## YOUR TASK:
Every line containing "mbind" should be identified and copied from the data below.

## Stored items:
- - -

(** ** Theorems *)

(** C11: [lv_create] refines the bump allocator: on a group whose members are
    allocated from their starts, logical extent [k] is the [k]-th free extent in
    member order (member 0 first, lowest extent first), the group stays of this
    form with exactly those extents gone, and when the free extents run out the
    remaining entries are the zeroed (0, 0). *)
Theorem lv_create_linear w g us name count :
  vg_linear (w_pvs w) g us -> 0 <= count ->
  let L := take (Z.to_nat count) (free_seq 0 us) in
  exists w' g' lp l us', lv_create w g name count = Ok (w', g', lp) /\ le_count l = count /\
    mapped_to w' lp l ((le_of <$> L) ++ replicate (Z.to_nat count - length L) (Some (Le 0 0))) /\
    vg_linear (w_pvs w') g' us' /\ free_seq 0 us' = drop (Z.to_nat count) (free_seq 0 us) /\
    vg_free_pe g' = vg_free_pe g - Z.of_nat (length L).
Proof.
  intros Hl Hc L. pose proof (lv_create_linear_ext w g us name count Hl Hc) as H.
  pose proof (linear_fill_free (Z.to_nat count) us) as Hf.
  destruct (linear_fill (Z.to_nat count) us) as [L' us'] eqn:E. destruct Hf as [HL Hus].
  { destruct Hl as [_ Hm]. clear -Hm. induction Hm as [|q e ? ? (p & _ & (_ & _ & ? & _)) _ IH]; constructor; [lia|done]. }
  cbn [fst snd] in HL, Hus. subst L'. destruct H as (w' & g' & l & -> & Hn & _ & Hm & _ & _ & Hl' & _ & _ & Hfr).
  by exists w', g', (S (brk w)), l, us'.
Qed.
Lemma alloc_indexed s n mem : bs_indexed s -> 0 <= n -> exists s' o, bio_alloc s n mem = Ok (s', o) /\ bs_indexed s' /\
  (forall v, (v < next_vec s)%nat -> vecs s' !! v = vecs s !! v) /\
  match o with
  | Some b => exists y, allocated s s' n b y
  | None => forall j, live s j -> live s' j /\ bio_pool s' !! j = bio_pool s !! j
  end.
Proof.
  intros Hs Hn. pose proof (ix_bits _ Hs) as Hbits. unfold bio_alloc, BIO_POOL_SIZE in *. change (Z.to_nat 32) with 32%nat.
  destruct (bm_claim_spec (bio_pool_used s) 0 32 (ix_words _ Hs)) as (o & -> & Ho); [lia..|]. cbn [mbind exec_bind].
  destruct o as [[u b]|]; [|by exists s, None]. destruct Ho as (Hb & Hfree & _ & Hlen & Hw & Hbit).
  assert (Hlt : (b < length (bio_pool s))%nat) by (rewrite (ix_pool _ Hs); unfold BIO_POOL_SIZE; lia).
  destruct (lookup_lt_is_Some_2 _ _ Hlt) as [z Hz].
  assert (Hlive : forall j, j <> b -> bit u (Z.of_nat j) = true <-> live s j).
  { intros j Hj. rewrite Hbit by lia. by destruct (Z.eqb_spec (Z.of_nat j) (Z.of_nat b)); [lia|]. }
  assert (Hlb : bit u (Z.of_nat b) = true) by (rewrite Hbit by lia; by rewrite Z.eqb_refl).
  assert (Hnb : ~ live s b) by (unfold live; congruence).
  assert (Hu16 : 0 <= u16 n <= n) by (unfold wrapu; split; [by apply Z.mod_pos_bound|by apply Z.mod_le]).
  assert (Hu16' : u16 n < 2 ^ 16) by (by apply wrapu_range).
  assert (Hot : forall v, others_own s b v -> v <> next_vec s).
  { intros v (j & x & _ & Hj & Hx & Hv) ->. pose proof (vec_fresh s j x _ Hs Hj Hx Hv). lia. }
  destruct (Z.ltb_spec 0 n) as [Hpos|Hnp]; [destruct mem|].
  - cbn [next_vec set_used vecs bio_pool bio_pool_used]. set (v := next_vec s). rewrite (put_bio_ok _ _ z) by done. cbn [mbind exec_bind]. eexists _, (Some b). split; [done|]. split; [|split].
    + eapply (indexed_change s _ b); cbn [bio_pool set_pool bio_pool_used vecs next_vec set_used]; try done.
      * intros _. split; [|cbn; intros w [= <-] Hw'; by apply (Hot _ Hw')]. split; cbn; [lia|lia|]. exists (replicate (Z.to_nat n) None).
        rewrite lookup_insert_eq, length_replicate. split; [done|]. split; [lia|]. lia.
      * intros w Hw'. by rewrite lookup_insert_ne by (intros E; by apply (Hot w Hw')).
      * intros w arr. destruct (decide (w = v)) as [->|Hne]; [lia|]. rewrite lookup_insert_ne by done. intros Ha. apply (ix_fresh _ Hs) in Ha. lia.
    + intros w Hw'. cbn [vecs set_pool]. by rewrite lookup_insert_ne by (subst v; lia).
    + eexists. split; [done|]. cbn. split_and!; try done; by apply Hlive.
  - rewrite (put_bio_ok _ _ z) by done. cbn [mbind exec_bind].
    destruct (bm_clear_spec u (Z.of_nat b) Hw) as (u' & Hu' & Hlen' & Hw' & Hbit'); [unfold bm_bits in *; rewrite Hlen; lia|].
    cbn [bio_pool_used set_pool set_used]. unfold pool_release. rewrite Hu'. cbn [mbind exec_bind]. eexists _, None. split; [done|].
    assert (Hl' : forall j, live (set_used u' (set_pool (<[b := Bio 0 None 0 (u16 n) 0 0 BIO_OP_READ 0 None None None None]> (bio_pool s)) (set_used u s))) j <-> live s j).
    { intros j. unfold live. cbn. rewrite Hbit', Hbit by lia. destruct (Z.eqb_spec (Z.of_nat j) (Z.of_nat b)) as [E|]; [rewrite E, Hfree|]; done. }
    split; [|split; [done|]].
    + eapply (indexed_change s _ b); try done; cbn [bio_pool set_pool bio_pool_used vecs next_vec set_used];
        [congruence|intros Hl; by apply Hl' in Hl|apply (ix_fresh _ Hs)].
    + intros j Hj. split; [by apply Hl'|]. cbn. rewrite list_lookup_insert_ne; [done|]. intros <-. by apply Hnb.
  - assert (n = 0) as -> by lia. rewrite (put_bio_ok _ _ z) by done. cbn [mbind exec_bind]. eexists _, (Some b). split; [done|]. split; [|split; [done|]].
    + eapply (indexed_change s _ b); cbn [bio_pool set_pool bio_pool_used vecs next_vec set_used]; try done. apply (ix_fresh _ Hs).
    + eexists. split; [done|]. cbn. split_and!; try done; by apply Hlive.
Qed.
Lemma free_indexed s b : bs_indexed s -> match b with Some b => live s b | None => True end ->
  exists s', bio_free s b = Ok s' /\ bs_indexed s'.
Proof.
  intros Hs Hb. destruct b as [b|]; [|by exists s]. destruct (live_slot s b Hs Hb) as (x & Hx & Hok & Hlt).
  destruct (release_spec s b Hs (live_bit s b Hs Hb)) as (u & Hu & Hlen & Hw & Hbits). unfold bio_free. rewrite (get_bio_ok _ _ _ Hx). cbn [mbind exec_bind].
  assert (Hl : forall p vs j, live (Bs p u vs (next_vec s)) j <-> j <> b /\ live s j).
  { intros p vs j. unfold live. cbn. rewrite Hbits. case_decide; [split; [done|by intros []]|tauto]. }
  pose proof (so_arr _ _ Hok) as Harr. destruct (bi_io_vec x) as [v|] eqn:Hv.
  - destruct Harr as (arr & Ha & _). rewrite Ha. rewrite (put_bio_ok _ _ x) by done. cbn [mbind exec_bind bio_pool_used set_pool set_vecs].
    rewrite Hu. cbn [mbind exec_bind]. eexists. split; [done|].
    apply (indexed_change s _ b (with_vec None x)); unfold set_used; cbn [bio_pool set_pool bio_pool_used vecs next_vec set_vecs]; try done.
    + intros j Hj. rewrite Hl. tauto.
    + rewrite Hl. by intros [? _].
    + intros w Hw'. rewrite lookup_delete_ne; [done|]. intros ->. by eapply (ix_own _ Hs b x).
    + intros w a [_ Hwa]%lookup_delete_Some. by eapply ix_fresh.
  - cbn [mbind exec_bind]. rewrite Hu. cbn [mbind exec_bind]. eexists. split; [done|].
    apply (indexed_change s _ b x); unfold set_used; cbn [bio_pool bio_pool_used vecs next_vec]; try done.
    + by rewrite list_insert_id.
    + intros j Hj. rewrite Hl. tauto.
    + rewrite Hl. by intros [? _].
    + apply (ix_fresh _ Hs).
Qed.

(** ** Changes of a descriptor in use and its array *)

(** The descriptor becomes [y], with the same array [v], whose contents become [arr']. *)
Lemma indexed_fill s b x v arr arr' y : bs_indexed s -> live s b -> bio_pool s !! b = Some x -> bi_io_vec x = Some v -> vecs s !! v = Some arr ->
  bi_io_vec y = Some v -> bi_max_vecs y = bi_max_vecs x -> 0 <= bi_idx y <= bi_vcnt y -> bi_vcnt y <= bi_max_vecs y -> length arr' = length arr ->
  (forall k, 0 <= k < bi_vcnt y -> exists bv, arr' !! Z.to_nat k = Some (Some bv)) ->
  bs_indexed (Bs (<[b := y]> (bio_pool s)) (bio_pool_used s) (<[v := arr']> (vecs s)) (next_vec s)).
Proof.
  intros Hs Hb Hx Hv Ha Hyv Hym Hyi Hyc Hlen Hcells. pose proof (ix_slot _ Hs b x Hb Hx) as [Hi Hc Harr]. rewrite Hv in Harr.
  destruct Harr as (arr0 & Ha0 & Hmax & _). rewrite Ha in Ha0. injection Ha0 as <-.
  apply (indexed_change s _ b y); cbn [bio_pool bio_pool_used vecs next_vec]; try done.
  - by eapply lookup_lt_Some.
  - apply Hs.
  - intros _. split; [|intros w; rewrite Hyv; intros [= <-]; by eapply (ix_own _ Hs b x)]. split; [done|lia|]. rewrite Hyv.
    exists arr'. rewrite lookup_insert_eq, Hlen, Hym. done.
  - intros w Hw. rewrite lookup_insert_ne; [done|]. intros ->. by eapply (ix_own _ Hs b x).
  - intros w a. destruct (decide (w = v)) as [->|Hne]; [intros _; by eapply ix_fresh|]. rewrite lookup_insert_ne by done. apply (ix_fresh _ Hs).
Qed.

(** The descriptor changes only in fields without a bound. *)
Lemma indexed_set s b x y : bs_indexed s -> live s b -> bio_pool s !! b = Some x -> bi_io_vec y = bi_io_vec x ->
  bi_max_vecs y = bi_max_vecs x -> bi_vcnt y = bi_vcnt x -> bi_idx y = bi_idx x ->
  bs_indexed (set_pool (<[b := y]> (bio_pool s)) s).
Proof.
  intros Hs Hb Hx Hv Hm Hc Hi. pose proof (ix_slot _ Hs b x Hb Hx) as [H1 H2 H3].
  apply (indexed_change s _ b y); cbn [bio_pool bio_pool_used vecs next_vec set_pool]; try done.
  - by eapply lookup_lt_Some.
  - apply Hs.
  - intros _. split; [split; rewrite ?Hv, ?Hm, ?Hc, ?Hi; done|]. intros w. rewrite Hv. intros Hw. by eapply (ix_own _ Hs b x).
  - apply (ix_fresh _ Hs).
Qed.

Lemma add_page_indexed s b page len offset : bs_indexed s -> live s b -> exists s' r, bio_add_page s b page len offset = Ok (s', r) /\ bs_indexed s'.
Proof.
  intros Hs Hb. destruct (live_slot s b Hs Hb) as (x & Hx & [Hi Hc Harr] & Hlt). unfold bio_add_page. rewrite (get_bio_ok _ _ _ Hx). cbn [mbind exec_bind].
  destruct (Z.leb_spec (bi_max_vecs x) (bi_vcnt x)); [by eexists _, _|]. unfold vec_write.
  destruct (bi_io_vec x) as [v|] eqn:Hv; [|lia]. destruct Harr as (arr & Ha & Hmax & Hcells). rewrite Ha, arr_set_ok by lia. cbn [mbind exec_bind].
  rewrite (put_bio_ok _ _ x) by done. cbn [mbind exec_bind]. eexists _, _. split; [done|]. unfold set_pool, set_vecs. cbn [bio_pool bio_pool_used vecs next_vec].
  apply (indexed_fill s b x v arr); cbn [with_size bi_io_vec bi_max_vecs bi_idx bi_vcnt]; rewrite ?wrapu_small by lia; try done; try lia; [by rewrite length_insert|].
  intros k Hk. destruct (decide (k = bi_vcnt x)) as [->|Hne]; [rewrite list_lookup_insert_eq by lia; by eexists|].
  rewrite list_lookup_insert_ne by lia. apply Hcells. lia.
Qed.
(* ===== verification/FileCalls.v ===== *)
(** * Programs over files and the heap

    The two test drivers ([demos/bio/bio_test.c], [demos/writeback/wb_test.c])
    open, read, write and delete files and allocate buffers.  They are programs
    of [Syscall]'s monad over the calls [fcall].  The class [FileKernel] states
    the documented behaviour they may rely on, in terms of the allocated blocks
    and the open descriptors; [checked] replays a trace on an allocated heap
    and refuses it when a call touches memory that is not allocated.  [wp] is a
    weakest precondition over all legal answers, and [wp_adequate] carries what
    it shows to every kernel of the class. *)
From Stdlib Require Import ZArith Lia String Ascii.
From stdpp Require Import base numbers list option gmap strings.
From S2P Require Import Prelude Syscall.

Open Scope Z_scope.

Create HintDb files.

(** ** Calls *)

(** Pointers are addresses; 0 is [NULL]. *)
Inductive fcall :=
  | Open (path : string) (flags : Z)
  | ReadTo (fd buf count : Z)
  | WriteFrom (fd buf count : Z)
  | Lseek (fd off : Z)
  | Fsync (fd : Z)
  | CloseFd (fd : Z)
  | Unlink (path : string)
  | Malloc (size : Z)
  | Memalign (align size : Z)
  | Free (p : Z)
  | Memset (p byte size : Z)
  | EnterArray (size : Z)
  | LeaveArray (p : Z)
  | Gettimeofday
  | Rand
  | Fopen (path : string)
  | Fclose
  | Say (fmt : string) (args : list arg)
  | Complain (what : string).

(** [Memalign] answers the new value of the pointer, or nothing on failure,
    which leaves the pointer alone; [Fopen] the bytes that the stream delivers.
    [EnterArray] and [LeaveArray] are the lifetime of an automatic array. *)
Definition fanswer (c : fcall) : Type :=
  match c with
  | Open _ _ | ReadTo _ _ _ | WriteFrom _ _ _ | Lseek _ _ | Fsync _ | CloseFd _ | Unlink _ | Malloc _ | EnterArray _ | Rand => Z
  | Memalign _ _ => option Z
  | Gettimeofday => Z * Z
  | Fopen _ => option (list Z)
  | Free _ | LeaveArray _ | Memset _ _ _ | Fclose | Say _ _ | Complain _ => unit
  end.

Notation fileprog := (prog fanswer).

Definition O_RDONLY : Z := 0.
Definition O_WRONLY : Z := 1.
Definition O_CREAT : Z := 64.
Definition O_TRUNC : Z := 512.
Definition O_DIRECT : Z := 16384.
Definition create_flags : Z := Z.lor O_WRONLY (Z.lor O_CREAT O_TRUNC).

Definition say (fmt : string) (args : list arg) : fileprog unit := call (Say fmt args).

(** [memset] through a null pointer is a fault. *)
Definition memset (p byte size : Z) : fileprog unit :=
  if p =? 0 then Fault NullPointer else call (Memset p byte size).

(** [for (i = 0; i < n; i++) body]. *)
Fixpoint times (n : nat) (body : fileprog unit) : fileprog unit :=
  match n with O => Ret () | S n' => body;; times n' body end.

(** ** What a kernel promises *)

Notation blocks := (gmap Z Z).

(** A transfer of [n] bytes through [p] stays in a block; a null pointer is
    refused by the call ([EFAULT]). *)
Definition in_block (h : blocks) (p n : Z) : bool :=
  match h !! p with Some size => n <=? size | None => p =? 0 end.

- - -

## TASK SOLUTION:
  destruct (bm_claim_spec (bio_pool_used s) 0 32 (ix_words _ Hs)) as (o & -> & Ho); [lia..|]. cbn [mbind exec_bind].
  - cbn [next_vec set_used vecs bio_pool bio_pool_used]. set (v := next_vec s). rewrite (put_bio_ok _ _ z) by done. cbn [mbind exec_bind]. eexists _, (Some b). split; [done|]. split; [|split].
  - rewrite (put_bio_ok _ _ z) by done. cbn [mbind exec_bind].
    cbn [bio_pool_used set_pool set_used]. unfold pool_release. rewrite Hu'. cbn [mbind exec_bind]. eexists _, None. split; [done|].
  - assert (n = 0) as -> by lia. rewrite (put_bio_ok _ _ z) by done. cbn [mbind exec_bind]. eexists _, (Some b). split; [done|]. split; [|split; [done|]].
  destruct (release_spec s b Hs (live_bit s b Hs Hb)) as (u & Hu & Hlen & Hw & Hbits). unfold bio_free. rewrite (get_bio_ok _ _ _ Hx). cbn [mbind exec_bind].
  - destruct Harr as (arr & Ha & _). rewrite Ha. rewrite (put_bio_ok _ _ x) by done. cbn [mbind exec_bind bio_pool_used set_pool set_vecs].
    rewrite Hu. cbn [mbind exec_bind]. eexists. split; [done|].
  - cbn [mbind exec_bind]. rewrite Hu. cbn [mbind exec_bind]. eexists. split; [done|].
  intros Hs Hb. destruct (live_slot s b Hs Hb) as (x & Hx & [Hi Hc Harr] & Hlt). unfold bio_add_page. rewrite (get_bio_ok _ _ _ Hx). cbn [mbind exec_bind].
  destruct (bi_io_vec x) as [v|] eqn:Hv; [|lia]. destruct Harr as (arr & Ha & Hmax & Hcells). rewrite Ha, arr_set_ok by lia. cbn [mbind exec_bind].
  rewrite (put_bio_ok _ _ x) by done. cbn [mbind exec_bind]. eexists _, _. split; [done|]. unfold set_pool, set_vecs. cbn [bio_pool bio_pool_used vecs next_vec].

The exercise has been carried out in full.